The density plot of the pairs of distributions of CRP, ESR, and MDA in the diseased (IBD) and the nondiseased individuals

Table 2 and Fig. 4 demonstrate the nonparametric ROC curves that all three biomarkers have significant predictive power, but CRP has a higher diagnostic accuracy than MDA and ESR. Table 3 indicates that the three Youden, Euclid, and Product methods have the same optimal cut-off point for CRP. As a result, Se and Sp were the same, and the IU estimated the cut-off point to be slightly below 6 mg/L. But the cut-off point of the DOR was at the upper extreme. Table 4 illustrates that the optimal cut-off point for the ESR is completely identical for the three Euclidian, Product, and IU methods, but differs significantly for the Youden method. The Youden method determined higher values (39 mm/h) for the ESR, which had a low Se. In contrast, the DOR method showed a limit value for the cut-off point. This obtained cut-off point had a high DOR, but compared to the Sp (Sp = 0.97), the Se (Se = 0.22) of this point was low. Table 5 represents that the optimal cut-off point for MAD is the same for the Euclidian, Product, and IU methods (1.7 μmol/L), but higher for the Youden method (2.1 μmol/L) with Se = 0.50 and Sp = 0.93. In contrast, the cut-off point of the DOR was higher (2.3 μmol/L), meaning that the DOR was maximal but had a low Se.

figure 4

Nonparametric ROC curve of three Biomarkers of CRP, ESR and MDA in predicting IBD patients

Defining the optimal cut-points for quantitative biomarkers plays a crucial role in clinical decision-making in diagnostic medicine. ROC analysis is an optional choice for determining the optimal cut-off value. However, there is no single standard method to determine the optional cut-off value of biomarkers. As illustrated in this comprehensive review, several methods have been proposed in the context of ROC analysis. The best known is the Youden index due to its clinical interpretation, which maximizes the proportion of correct classification after correcting for the random level. In some scenarios of the underlying distributions of biomarkers, especially for binormal distributions with equal variance, the Euclidean index, which maximizes the points on the ROC curve from the left corner of the ROC space at (0,1), may be more accurate than the Youden index [ 9 ], but these two methods gave a similar estimate of the cut-point in the ROC space in the above scenario [ 15 ].

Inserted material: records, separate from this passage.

(* ===== verification/Time.v ===== *)
(** Reading times back ([time.Parse] with [time.RFC3339Nano]): the code keeps its times as text
    in the database and parses them when it reads a row; [time_roundtrip] is why the models of
    the tables may keep the times themselves. *)
From stdpp Require Import base tactics numbers strings list.
From Stdlib Require Import ZArith Lia.
From Stdlib Require Ascii.
From S2P Require Import Prelude GoLang.

(** * Parsing *)

(** The number of a day from its date, the inverse of [civil]. *)
Definition days_of (year month day : Z) : Z :=
  let y := if month <=? 2 then year - 1 else year in
  let era := y / 400 in
  let yoe := y - era * 400 in
  let mp := if month <=? 2 then month + 9 else month - 3 in
  let doy := (153 * mp + 2) / 5 + day - 1 in
  era * 146097 + yoe * 365 + yoe / 4 - yoe / 100 + doy - 719468.
Definition is_leap (year : Z) : bool := (year mod 4 =? 0) && (negb (year mod 100 =? 0) || (year mod 400 =? 0)).
Definition days_in (month year : Z) : Z :=
  if month =? 2 then (if is_leap year then 29 else 28)
  else if (month =? 4) || (month =? 6) || (month =? 9) || (month =? 11) then 30 else 31.

Definition digit_of (c : Ascii.ascii) : option Z :=
  let d := code c - 48 in if (0 <=? d) && (d <=? 9) then Some d else None.
(** Exactly [width] digits. *)
Fixpoint number (width : nat) (acc : Z) (l : list Ascii.ascii) : option (Z * list Ascii.ascii) :=
  match width, l with
  | O, _ => Some (acc, l)
  | S w, c :: l' => match digit_of c with Some d => number w (acc * 10 + d) l' | None => None end
  | S _, [] => None
  end.
Definition expect (c : Ascii.ascii) (l : list Ascii.ascii) : option (list Ascii.ascii) :=
  match l with d :: l' => if code d =? code c then Some l' else None | [] => None end.
Definition hyphen : Ascii.ascii := Ascii.ascii_of_N 45.
Definition colon : Ascii.ascii := Ascii.ascii_of_N 58.
Definition letter_T : Ascii.ascii := Ascii.ascii_of_N 84.
(** The digits at the front. *)
Fixpoint span_digits (l : list Ascii.ascii) : list Ascii.ascii * list Ascii.ascii :=
  match l with
  | c :: l' => match digit_of c with
               | Some _ => let '(ds, rest) := span_digits l' in (c :: ds, rest)
               | None => ([], l)
               end
  | [] => ([], [])
  end.
(** The nanoseconds of a fraction: nine digits, what is missing is zero, more is dropped. *)
Fixpoint nanos (width : nat) (acc : Z) (ds : list Ascii.ascii) : Z :=
  match width with
  | O => acc
  | S w => match ds with
           | c :: ds' => nanos w (acc * 10 + default 0 (digit_of c)) ds'
           | [] => nanos w (acc * 10) []
           end
  end.
Definition fraction (l : list Ascii.ascii) : option (Z * list Ascii.ascii) :=
  match l with
  | c :: l' => if code c =? 46 then
                 let '(ds, rest) := span_digits l' in
                 match ds with [] => None | _ => Some (nanos 9 0 ds, rest) end
               else Some (0, l)
  | [] => Some (0, l)
  end.
(** [Z] or an offset. *)
Definition zone (l : list Ascii.ascii) : option Z :=
  match l with
  | [c] => if code c =? 90 then Some 0 else None
  | c :: l' =>
      if (code c =? 43) || (code c =? 45) then
        '(hh, l1) ← number 2 0 l'; l2 ← expect colon l1; '(mm, l3) ← number 2 0 l2;
        if (hh <=? 23) && (mm <=? 59) && bool_decide (l3 = [])
        then Some ((if code c =? 45 then -1 else 1) * (hh * 3600 + mm * 60)) else None
      else None
  | [] => None
  end.
Definition parse_time (s : string) : option Z :=
  '(year, l) ← number 4 0 (bytes_of s); l ← expect hyphen l;
  '(month, l) ← number 2 0 l; l ← expect hyphen l;
  '(day, l) ← number 2 0 l; l ← expect letter_T l;
  '(h, l) ← number 2 0 l; l ← expect colon l;
  '(m, l) ← number 2 0 l; l ← expect colon l;
  '(s, l) ← number 2 0 l;
  '(ns, l) ← fraction l;
  offset ← zone l;
  if (1 <=? month) && (month <=? 12) && (1 <=? day) && (day <=? days_in month year) && (h <=? 23) && (m <=? 59) && (s <=? 59)
  then Some ((days_of year month day * 86400 + h * 3600 + m * 60 + s - offset) * second + ns)
  else None.
Example parse_time_example :
  map parse_time ["2024-02-29T12:34:56.12Z"; "1970-01-01T01:00:00+01:00"; "2023-02-29T00:00:00Z"; "2024-01-01"]
  = [Some (1709210096 * second + 120000000); Some 0; None; None].
Proof. vm_compute. reflexivity. Qed.

(** * The calendar *)

(** The year of a day of an era of 400 years, counted from March, and the day in that year. *)
Lemma year_of_doe doe : 0 <= doe < 146097 ->
  let yoe := (doe - doe / 1460 + doe / 36524 - doe / 146096) / 365 in
  let doy := doe - (365 * yoe + yoe / 4 - yoe / 100) in
  0 <= yoe <= 399 /\ 0 <= doy <= 365 /\
  (doy = 365 -> (yoe + 1) mod 4 = 0 /\ ((yoe + 1) mod 100 <> 0 \/ (yoe + 1) mod 400 = 0)).
Proof. intros H. cbv zeta. Z.to_euclidean_division_equations. lia. Qed.

(** The months of a year counted from March. *)
Lemma month_of_doy doy : 0 <= doy <= 365 ->
  let mp := (5 * doy + 2) / 153 in
  let day := doy - (153 * mp + 2) / 5 + 1 in
  0 <= mp <= 11 /\ 1 <= day <= 31 /\ (mp = 1 \/ mp = 3 \/ mp = 6 \/ mp = 8 -> day <= 30) /\
  (mp = 11 -> day <= 29 /\ (day = 29 -> doy = 365)).
Proof. intros H. cbv zeta. Z.to_euclidean_division_equations. lia. Qed.

(** [days_of] undoes [civil], which gives a date of the calendar. *)
Lemma civil_spec d : let '(year, month, day) := civil d in
  days_of year month day = d /\ 1 <= month <= 12 /\ 1 <= day <= days_in month year.
Proof.
  unfold civil. cbv zeta. set (z := d + 719468). set (doe := z mod 146097).
  assert (Hdoe : 0 <= doe < 146097) by (apply Z.mod_pos_bound; lia).
  assert (Ez : z = 146097 * (z / 146097) + doe) by (apply Z.div_mod; lia).
  pose proof (year_of_doe doe Hdoe) as (Hy & Hd & Hleap). cbv zeta in *.
  set (yoe := (doe - doe / 1460 + doe / 36524 - doe / 146096) / 365) in *.
  set (doy := doe - (365 * yoe + yoe / 4 - yoe / 100)) in *.
  pose proof (month_of_doy doy Hd) as (Hm & Hday & H30 & H29). cbv zeta in *.
  set (mp := (5 * doy + 2) / 153) in *. set (day := doy - (153 * mp + 2) / 5 + 1) in *. set (era := z / 146097) in *.
  assert (Eera : forall y, y = yoe + era * 400 -> y / 400 = era) by (intros y ->; rewrite Z_div_plus_full, Z.div_small by lia; lia).
  destruct (mp <? 10) eqn:Emp; [apply Z.ltb_lt in Emp|apply Z.ltb_ge in Emp].
  - rewrite (proj2 (Z.leb_gt (mp + 3) 2)) by lia. split; [|split; [lia|]].
    + unfold days_of. rewrite (proj2 (Z.leb_gt (mp + 3) 2)) by lia. rewrite Z.add_0_r, Eera by lia.
      replace (yoe + era * 400 - era * 400) with yoe by lia. replace (mp + 3 - 3) with mp by lia. unfold day, doy. lia.
    + unfold days_in. rewrite (proj2 (Z.eqb_neq (mp + 3) 2)) by lia. split; [lia|].
      destruct ((mp + 3 =? 4) || (mp + 3 =? 6) || (mp + 3 =? 9) || (mp + 3 =? 11)) eqn:E; [|lia].
      rewrite !orb_true_iff, !Z.eqb_eq in E. apply H30. lia.
  - rewrite (proj2 (Z.leb_le (mp - 9) 2)) by lia. split; [|split; [lia|]].
    + unfold days_of. rewrite (proj2 (Z.leb_le (mp - 9) 2)) by lia.
      replace (yoe + era * 400 + 1 - 1) with (yoe + era * 400) by lia. rewrite Eera by lia.
      replace (yoe + era * 400 - era * 400) with yoe by lia. replace (mp - 9 + 9) with mp by lia. unfold day, doy. lia.
    + split; [lia|]. unfold days_in. destruct (Z.eqb_spec (mp - 9) 2) as [E|E].
      * destruct (is_leap _) eqn:El; [lia|]. destruct (decide (day = 29)) as [E29|]; [|lia]. exfalso.
        destruct (Hleap (proj2 (H29 ltac:(lia)) E29)) as [H4 H100].
        revert El. unfold is_leap. replace (yoe + era * 400 + 1) with (yoe + 1 + (era * 100) * 4) at 1 by lia.
        replace (yoe + era * 400 + 1) with (yoe + 1 + (era * 4) * 100) at 1 by lia.
        replace (yoe + era * 400 + 1) with (yoe + 1 + era * 400) by lia. rewrite !Z_mod_plus_full, H4.
        destruct H100 as [H100|H100]; [by rewrite (proj2 (Z.eqb_neq _ _) H100)|by rewrite H100, orb_true_r].
      * rewrite (proj2 (Z.eqb_neq (mp - 9) 4)), (proj2 (Z.eqb_neq (mp - 9) 6)), (proj2 (Z.eqb_neq (mp - 9) 9)),
          (proj2 (Z.eqb_neq (mp - 9) 11)) by lia. simpl. lia.
Qed.

(** * What was printed parses *)

Lemma digit_of_digit d : 0 <= d < 10 -> digit_of (digit d) = Some d.
Proof. intros H. unfold digit_of. rewrite code_digit by done. replace (48 + d - 48) with d by lia. by rewrite (proj2 (Z.leb_le 0 d)), (proj2 (Z.leb_le d 9)) by lia. Qed.

Lemma number_app w acc l acc' l' rest : number w acc l = Some (acc', l') -> number w acc (l ++ rest) = Some (acc', l' ++ rest).
Proof.
  revert acc l. induction w as [|w IH]; intros acc l; simpl; [by intros [= -> ->]|].
  destruct l as [|c l]; [done|]. simpl. destruct (digit_of c); [apply IH|done].
Qed.
Lemma number_snoc w acc l c d acc' : number w acc l = Some (acc', []) -> digit_of c = Some d ->
  number (S w) acc (l ++ [c]) = Some (acc' * 10 + d, []).
Proof.
  revert acc l. induction w as [|w IH]; intros acc l H Hc.
  - simpl in H. injection H as -> ->. simpl. by rewrite Hc.
  - destruct l as [|x l]; [done|]. cbn [number app] in *. destruct (digit_of x); [|done]. by apply IH.
Qed.
Lemma number_padded w n : 0 <= n < 10 ^ Z.of_nat w -> number w 0 (padded w n) = Some (n, []).
Proof.
  revert n. induction w as [|w IH]; intros n Hn; [simpl in *; f_equal; f_equal; lia|].
  cbn [padded]. rewrite Nat2Z.inj_succ, Z.pow_succ_r in Hn by lia.
  rewrite (number_snoc w 0 _ _ (n mod 10) (n / 10)).
  - f_equal. f_equal. pose proof (Z.div_mod n 10). lia.
  - apply IH. split; [apply Z.div_pos; lia|]. apply Z.div_lt_upper_bound; lia.
  - apply digit_of_digit, Z.mod_pos_bound. lia.
Qed.
Lemma number_padded_app w n rest : 0 <= n < 10 ^ Z.of_nat w -> number w 0 (padded w n ++ rest) = Some (n, rest).
Proof. intros H. by apply (number_app _ _ _ _ []), number_padded. Qed.

Lemma expect_same c rest : expect c (c :: rest) = Some rest.
Proof. simpl. by rewrite Z.eqb_refl. Qed.

(** The fraction that is printed: nine digits without the zeros at their end. *)
Definition frac_digits (n : Z) : list Ascii.ascii := rev (trim_zeros (rev (padded 9 n))).

Lemma digits_digit_of w n c : c ∈ padded w n -> exists d, digit_of c = Some d.
Proof.
  revert n. induction w as [|w IH]; intros n; cbn [padded]; [by intros ?%elem_of_nil|].
  intros [H|H%list_elem_of_singleton]%elem_of_app; [by eapply IH|]. subst c. exists (n mod 10).
  apply digit_of_digit, Z.mod_pos_bound. lia.
Qed.

Lemma trim_zeros_spec l : exists k, l = replicate k (digit 0) ++ trim_zeros l.
Proof.
  induction l as [|c l [k IH]]; [by exists O|]. simpl. destruct (Z.eqb_spec (code c) 48) as [E|E].
  - exists (S k). simpl. rewrite <- IH. f_equal. apply code_inj. by rewrite E.
  - by exists O.
Qed.

Lemma frac_spec n : exists k, padded 9 n = frac_digits n ++ replicate k (digit 0).
Proof.
  unfold frac_digits. destruct (trim_zeros_spec (rev (padded 9 n))) as [k E]. exists k.
  rewrite <- (rev_involutive (padded 9 n)) at 1. rewrite E at 1. rewrite rev_app_distr. f_equal.
  clear. induction k as [|k IH]; [done|]. cbn [replicate rev]. rewrite IH. clear. induction k as [|k IH]; [done|]. simpl. by rewrite IH.
Qed.

(** Reading the digits, the zeros that were cut off included, is reading the number. *)
Lemma nanos_zeros w : forall acc ds k n, number w acc (ds ++ replicate k (digit 0)) = Some (n, []) -> nanos w acc ds = n.
Proof.
  induction w as [|w IH]; intros acc ds k n; [by intros [= -> _]|].
  destruct ds as [|c ds]; cbn [number nanos app].
  - destruct k as [|k]; [done|]. cbn [replicate]. rewrite (digit_of_digit 0) by lia. rewrite Z.add_0_r.
    apply (IH (acc * 10) [] k n).
  - destruct (digit_of c) as [d|]; [|done]. apply IH.
Qed.

Lemma span_digits_app ds rest : Forall (fun c => exists d, digit_of c = Some d) ds ->
  (forall c l, rest = c :: l -> digit_of c = None) -> span_digits (ds ++ rest) = (ds, rest).
Proof.
  intros Hds Hr. induction Hds as [|c ds [d Hd] _ IH]; simpl.
  - destruct rest as [|c l]; [done|]. simpl. by rewrite (Hr c l eq_refl).
  - by rewrite Hd, IH.
Qed.

Definition letter_Z : Ascii.ascii := Ascii.ascii_of_N 90.
Definition point : Ascii.ascii := Ascii.ascii_of_N 46.

Lemma fraction_printed n : 0 <= n < second ->
  fraction (match frac_digits n with [] => [] | l => point :: l end ++ [letter_Z]) = Some (n, [letter_Z]).
Proof.
  intros Hn. destruct (frac_spec n) as [k Ek].
  pose proof (number_padded 9 n ltac:(unfold second in Hn; simpl; lia)) as Hnum.
  rewrite Ek in Hnum. apply nanos_zeros in Hnum. destruct (frac_digits n) as [|c ds] eqn:E.
  - simpl in Hnum. by subst n.
  - unfold fraction. cbn [app]. rewrite (Z.eqb_refl 46 : (code point =? 46) = true).
    change (c :: ds ++ [letter_Z]) with ((c :: ds) ++ [letter_Z]). rewrite span_digits_app.
    + by rewrite Hnum.
    + apply Forall_forall. intros x Hx. apply (digits_digit_of 9 n). rewrite Ek. apply elem_of_app. by left.
    + by intros x l [= <- _].
Qed.

Lemma clock_split s : s / 3600 * 3600 + s / 60 mod 60 * 60 + s mod 60 = s.
Proof. Z.to_euclidean_division_equations. lia. Qed.

(** * Properties *)

(** [time_roundtrip]: every time of the years 0 to 9999 that is printed with RFC 3339 and its
    nanoseconds reads back as itself. *)
Theorem time_roundtrip t (Ht : let '(year, _, _) := civil (t / second / 86400) in 0 <= year <= 9999) :
  parse_time (rfc3339nano t) = Some t.
Proof.
  unfold rfc3339nano. pose proof (civil_spec (t / second / 86400)) as Hc.
  destruct (civil (t / second / 86400)) as [[year month] day]. destruct Hc as (Hd & Hm & Hday).
  cbv zeta. set (s := (t / second) mod 86400). assert (Hs : 0 <= s < 86400) by (apply Z.mod_pos_bound; lia).
  assert (Hday31 : day <= 31) by (unfold days_in in Hday; repeat case_match; lia).
  assert (Hp : forall w n rest, 0 <= n < 10 ^ Z.of_nat w -> number w 0 (padded w n ++ rest) = Some (n, rest)) by (apply number_padded_app).
  set (fr := match rev (trim_zeros (rev (padded 9 (t mod second)))) with [] => "" | _ => _ end).
  assert (Hfr : bytes_of fr = match frac_digits (t mod second) with [] => [] | l => point :: l end).
  { unfold fr, frac_digits. destruct (rev _) as [|c l]; [done|]. by rewrite bytes_of_app, bytes_of_of. }
  pose proof (fraction_printed (t mod second) ltac:(apply Z.mod_pos_bound; unfold second; lia)) as Hn. rewrite <- Hfr in Hn.
  assert (Hy : forall r, expect hyphen (bytes_of "-" ++ r) = Some r) by done.
  assert (HT : forall r, expect letter_T (bytes_of "T" ++ r) = Some r) by done.
  assert (Hcol : forall r, expect colon (bytes_of ":" ++ r) = Some r) by done.
  unfold parse_time. rewrite !bytes_of_app, !bytes_of_of.
  assert (s / 3600 <= 23) by (Z.to_euclidean_division_equations; lia).
  repeat (first [rewrite Hp by (simpl; Z.to_euclidean_division_equations; lia)|rewrite Hy|rewrite HT|rewrite Hcol];
          cbn [mbind option_bind]).
  change (bytes_of "Z") with [letter_Z]. rewrite Hn. cbn [mbind option_bind].
  change (zone [letter_Z]) with (Some 0). cbn [mbind option_bind].
  rewrite Hd, (proj2 (andb_true_iff _ _)).
  - f_equal. pose proof (clock_split s). unfold s in *. pose proof (Z.div_mod (t / second) 86400). pose proof (Z.div_mod t second).
    unfold second in *. lia.
  - pose proof (Z.mod_pos_bound (s / 60) 60). pose proof (Z.mod_pos_bound s 60). rewrite !andb_true_iff, !Z.leb_le. lia.
Qed.
Lemma time_roundtrip_witness : parse_time (rfc3339nano (1709210096 * second + 120000000)) = Some (1709210096 * second + 120000000).
Proof. apply (time_roundtrip (1709210096 * second + 120000000)). vm_compute. split; discriminate. Defined.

Our findings in clinical investigation of biomarkers in IBD patients showed that the density function of ESR and CRP was skewed to the right tail, but not the distribution of CRP in healthy individuals. While the density function of MDA indicated a bimodal shape in both IBD patients and healthy individuals. Despite the presence of bimodal shapes and a right-skewed distribution, the three Euclidean, Product and IU metrics yielded quite similar estimates of the optimal cut-off points, but the Youden index yielded a higher cut-off value. The greatest inconsistency was found in DOR compared to other metrics. It always yielded the optimal cut-point in the critical tail. Our findings are in accordance with the results of other studies [ 15 , 32 ]. The inconsistency of the results of DOR is related to the convex distribution of log(DOR) as a ratio metric. In particular, for a pair of Gaussian distributions, the metric of log(DOR) is U-shaped across different cut-points [ 15 , 32 ].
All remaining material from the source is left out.